Start of DATA
Lemma gen_data_ok (r : R) size data (h : H) c :
  0 < size <= 2 ^ 63 - 8 ->
  exists r' d, gen_data no_hash no_checksum r size data h c =
      Ok (r', d, if no_hash then h else hash_update h d, if no_checksum then c else update_checksum c d) /\
    zlen d = size /\ Forall is_u8 d.
Proof.
  intros Hs. unfold gen_data. rewrite (proj2 (Z.ltb_lt 0 size)) by lia. cbn [assert_then].
  rewrite (u64_small (size + 8)), (u64_small (size + 8 - 1)) by (unfold is_u64; lia). set (n := (size + 8 - 1) / 8).
  assert (size <= n * 8 <= size + 7) as Hn by (subst n; pose proof (Z.div_mod (size + 8 - 1) 8 ltac:(lia)); pose proof (Z.mod_pos_bound (size + 8 - 1) 8); lia).
  rewrite u64_small by (unfold is_u64; lia). destruct (resize_ok (n * 8) data) as (d1 & -> & Hd1 & _); [lia|]. cbn [obind].
  pose proof (rng_words_length (Z.to_nat n) r) as Hw. destruct (rng_words (Z.to_nat n) r) as [r' ws]. cbn [snd] in Hw.
  destruct (stored_words ws d1) as [Hz H8]; [unfold zlen in *; lia|]. assert (zlen ws = n) as Hzw by (unfold zlen; lia).
  destruct (resize_ok size (store_words ws d1)) as (d2 & -> & Hd2 & Ht); [lia|]. cbn [obind].
  assert (Forall is_u8 d2) by (rewrite Ht by lia; by apply Forall_take).
  exists r', d2. rewrite gen_checksum_update by lia. done.
Qed.

Lemma judge_accepts sd D :
  done sd = false -> done_sending sd = true -> hash sd = hash_output (hash_of no_hash D) -> checksum sd = sum_of no_checksum D ->
  done (judge (answer no_hash no_checksum D) sd) = true /\ failed (judge (answer no_hash no_checksum D) sd) = false.
Proof.
  intros Hd Hds Hh Hc. unfold judge, answer. rewrite Hd, Hds, Hh, Hc. cbn [done failed negb].
  pose proof (hash_output_length (hash_of no_hash D)) as Hl. unfold zlen. rewrite length_app, Hl. cbn [length Nat.add]. change (Z.of_nat 33) with 33.
  rewrite take_app_length' by done. rewrite bool_decide_eq_true_2 by done. cbn [negb]. rewrite app_nth2, Hl by lia. cbn [nth Nat.sub].
  by rewrite !Z.eqb_refl.
Qed.

(** ** The chunks of the client *)

Section chunks.
Context (chunk_size total : Z) (chunk_num : nat) (sd0 : Client.stream_data H R).
Context (Hcs : 0 < chunk_size) (Htotal : 0 < total <= 2 ^ 63 - 8) (Hnum : (0 < chunk_num)%nat).
Context (seed : Z) (Hnew : data_new total seed chunk_size chunk_num = Ok sd0).

Notation f := (chunk_of no_hash no_checksum chunk_size sd0).
(** What the first [i] calls gave. *)
Definition sent_by (i : nat) : list Z := concat (map f (seq 0 i)).

(** The state after [i] calls. *)
Record at_call (i : nat) sd : Prop := {
  ac_left : remaining sd = total - zlen (sent_by i);
  ac_bound : zlen (sent_by i) <= total;
  ac_u8 : Forall is_u8 (sent_by i);
  ac_bufs : length (bufs sd) = chunk_num;
  ac_next : next_buf sd = (i mod chunk_num)%nat;
  ac_sum : checksum sd = sum_of no_checksum (sent_by i);
  ac_sending : done_sending sd = (zlen (sent_by i) =? total);
  ac_hash : zlen (sent_by i) = total -> hash sd = hash_output (hash_of no_hash (sent_by i));
  ac_hasher : zlen (sent_by i) < total -> sent_hasher sd = hash_of no_hash (sent_by i);
  ac_open : done sd = false /\ running sd = false /\ failed sd = false;
  ac_slots : forall s, (s < chunk_num)%nat -> ring_memory f chunk_num i s <> [] -> bufs sd !! s = Some (ring_memory f chunk_num i s);
}.

Lemma sent_by_S i : sent_by (S i) = sent_by i ++ f i.
Proof. unfold sent_by. rewrite seq_S, map_app, concat_app. cbn. by rewrite app_nil_r. Qed.

Lemma at_call_0 : at_call 0 sd0.
Proof.
  unfold data_new in Hnew. destruct (resize chunk_size []) as [b| | | |]; try done. injection Hnew as <-.
  assert (zlen (sent_by 0) = 0) as Hz by done. split; cbn [remaining bufs next_buf checksum done_sending hash sent_hasher]; rewrite ?Hz; try done; try lia.
  - apply length_replicate.
  - by rewrite Nat.Div0.mod_0_l.
  - unfold sum_of. by destruct no_checksum.
  - intros _. unfold hash_of. destruct no_hash; [done|]. by rewrite hash_update_nil.
Qed.

Lemma next_slot i : (S (i mod chunk_num) mod chunk_num = S i mod chunk_num)%nat.
Proof. rewrite <- (Nat.add_1_r i), <- Nat.add_1_r. apply Nat.Div0.add_mod_idemp_l. Qed.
End of DATA
▶ ACTION ITEM:
Copy each line of the material exactly as written.

▶ FINISHED TASK:
Lemma gen_data_ok (r : R) size data (h : H) c :
  0 < size <= 2 ^ 63 - 8 ->
  exists r' d, gen_data no_hash no_checksum r size data h c =
      Ok (r', d, if no_hash then h else hash_update h d, if no_checksum then c else update_checksum c d) /\
    zlen d = size /\ Forall is_u8 d.
Proof.
  intros Hs. unfold gen_data. rewrite (proj2 (Z.ltb_lt 0 size)) by lia. cbn [assert_then].
  rewrite (u64_small (size + 8)), (u64_small (size + 8 - 1)) by (unfold is_u64; lia). set (n := (size + 8 - 1) / 8).
  assert (size <= n * 8 <= size + 7) as Hn by (subst n; pose proof (Z.div_mod (size + 8 - 1) 8 ltac:(lia)); pose proof (Z.mod_pos_bound (size + 8 - 1) 8); lia).
  rewrite u64_small by (unfold is_u64; lia). destruct (resize_ok (n * 8) data) as (d1 & -> & Hd1 & _); [lia|]. cbn [obind].
  pose proof (rng_words_length (Z.to_nat n) r) as Hw. destruct (rng_words (Z.to_nat n) r) as [r' ws]. cbn [snd] in Hw.
  destruct (stored_words ws d1) as [Hz H8]; [unfold zlen in *; lia|]. assert (zlen ws = n) as Hzw by (unfold zlen; lia).
  destruct (resize_ok size (store_words ws d1)) as (d2 & -> & Hd2 & Ht); [lia|]. cbn [obind].
  assert (Forall is_u8 d2) by (rewrite Ht by lia; by apply Forall_take).
  exists r', d2. rewrite gen_checksum_update by lia. done.
Qed.

Lemma judge_accepts sd D :
  done sd = false -> done_sending sd = true -> hash sd = hash_output (hash_of no_hash D) -> checksum sd = sum_of no_checksum D ->
  done (judge (answer no_hash no_checksum D) sd) = true /\ failed (judge (answer no_hash no_checksum D) sd) = false.
Proof.
  intros Hd Hds Hh Hc. unfold judge, answer. rewrite Hd, Hds, Hh, Hc. cbn [done failed negb].
  pose proof (hash_output_length (hash_of no_hash D)) as Hl. unfold zlen. rewrite length_app, Hl. cbn [length Nat.add]. change (Z.of_nat 33) with 33.
  rewrite take_app_length' by done. rewrite bool_decide_eq_true_2 by done. cbn [negb]. rewrite app_nth2, Hl by lia. cbn [nth Nat.sub].
  by rewrite !Z.eqb_refl.
Qed.

(** ** The chunks of the client *)

Section chunks.
Context (chunk_size total : Z) (chunk_num : nat) (sd0 : Client.stream_data H R).
Context (Hcs : 0 < chunk_size) (Htotal : 0 < total <= 2 ^ 63 - 8) (Hnum : (0 < chunk_num)%nat).
Context (seed : Z) (Hnew : data_new total seed chunk_size chunk_num = Ok sd0).

Notation f := (chunk_of no_hash no_checksum chunk_size sd0).
(** What the first [i] calls gave. *)
Definition sent_by (i : nat) : list Z := concat (map f (seq 0 i)).

(** The state after [i] calls. *)
Record at_call (i : nat) sd : Prop := {
  ac_left : remaining sd = total - zlen (sent_by i);
  ac_bound : zlen (sent_by i) <= total;
  ac_u8 : Forall is_u8 (sent_by i);
  ac_bufs : length (bufs sd) = chunk_num;
  ac_next : next_buf sd = (i mod chunk_num)%nat;
  ac_sum : checksum sd = sum_of no_checksum (sent_by i);
  ac_sending : done_sending sd = (zlen (sent_by i) =? total);
  ac_hash : zlen (sent_by i) = total -> hash sd = hash_output (hash_of no_hash (sent_by i));
  ac_hasher : zlen (sent_by i) < total -> sent_hasher sd = hash_of no_hash (sent_by i);
  ac_open : done sd = false /\ running sd = false /\ failed sd = false;
  ac_slots : forall s, (s < chunk_num)%nat -> ring_memory f chunk_num i s <> [] -> bufs sd !! s = Some (ring_memory f chunk_num i s);
}.

Lemma sent_by_S i : sent_by (S i) = sent_by i ++ f i.
Proof. unfold sent_by. rewrite seq_S, map_app, concat_app. cbn. by rewrite app_nil_r. Qed.

Lemma at_call_0 : at_call 0 sd0.
Proof.
  unfold data_new in Hnew. destruct (resize chunk_size []) as [b| | | |]; try done. injection Hnew as <-.
  assert (zlen (sent_by 0) = 0) as Hz by done. split; cbn [remaining bufs next_buf checksum done_sending hash sent_hasher]; rewrite ?Hz; try done; try lia.
  - apply length_replicate.
  - by rewrite Nat.Div0.mod_0_l.
  - unfold sum_of. by destruct no_checksum.
  - intros _. unfold hash_of. destruct no_hash; [done|]. by rewrite hash_update_nil.
Qed.

Lemma next_slot i : (S (i mod chunk_num) mod chunk_num = S i mod chunk_num)%nat.
Proof. rewrite <- (Nat.add_1_r i), <- Nat.add_1_r. apply Nat.Div0.add_mod_idemp_l. Qed.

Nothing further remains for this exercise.